● WORK REQUEST
Find every line below with the word "Require" in it, and copy each one.

• • • • • • •

(** * Batch-export stream transformer: a shallow embedding and its properties

    Embedding of [posthog/temporal/batch_exports/transformer.py]:
    the JSONL codec with its fallbacks, compression, the segment
    controller of [iter_transformed_record_batches], the construction
    factory and the producer/worker/consumer pipeline over shared memory.

    Conventions.
    - Python [bytes] are [list byte]; a Python [str] is a list of code
      points ([N]), so that lone surrogates can be represented.
    - A raised exception is the [Raise] case of [result].
    - The nesting limit of orjson, which the source tests for by its
      message, is modelled, and so is the [RecursionError] of the
      interpreter in [json.dumps]; the functions of the module itself
      are taken to run within the interpreter's stack.
    - Floating point values are not part of the value model. *)

From Stdlib.Strings Require Import String Ascii.
From Stdlib.Strings Require Byte.
From Stdlib.Init Require Import Byte.
From Stdlib Require Import List ZArith NArith Lia Bool.
Import ListNotations.

Set Implicit Arguments.
Set Warnings "-register-all,-abstract-large-number".

(* ================================================================= *)
(** * Part I. The embedding *)
(* ================================================================= *)

(** ** Bytes, strings, exceptions *)

Definition bytes := list byte.
Definition codepoint := N.
Definition pystr := list codepoint.

(** [u "..."] is the Python [str] literal, [b "..."] the [bytes] literal. *)
Definition u (s : string) : pystr := map N_of_ascii (list_ascii_of_string s).
Definition b (s : string) : bytes := list_byte_of_string s.

Definition byte_of_N (n : N) : byte :=
  match Byte.of_N n with Some x => x | None => x00 end.

Definition pystr_eqb (s t : pystr) : bool :=
  if list_eq_dec N.eq_dec s t then true else false.

Inductive exn : Type :=
| ValueError (msg : pystr)
| KeyError (key : pystr)
| TypeError (msg : string)
| JSONEncodeError (msg : string)
| UnicodeEncodeError
| UnicodeDecodeError
| BrotliError
| FileNotFoundError (name : nat)
| BufferError
| RecursionError.

Inductive result (A : Type) : Type :=
| Ok (a : A)
| Raise (e : exn).
Arguments Ok {A} a.
Arguments Raise {A} e.

Definition rbind {A B} (r : result A) (k : A -> result B) : result B :=
  match r with Ok a => k a | Raise e => Raise e end.

Declare Scope result_scope.
Delimit Scope result_scope with result.
Notation "x <- c ;; k" := (rbind c (fun x => k))
  (at level 61, c at next level, right associativity) : result_scope.
Notation "' p <- c ;; k" := (rbind c (fun x => let p := x in k))
  (at level 61, p pattern, c at next level, right associativity) : result_scope.
Open Scope result_scope.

• • • • • • •

● EXPECTED ANSWER
From Stdlib.Strings Require Import String Ascii.
From Stdlib.Strings Require Byte.
From Stdlib.Init Require Import Byte.
From Stdlib Require Import List ZArith NArith Lia Bool.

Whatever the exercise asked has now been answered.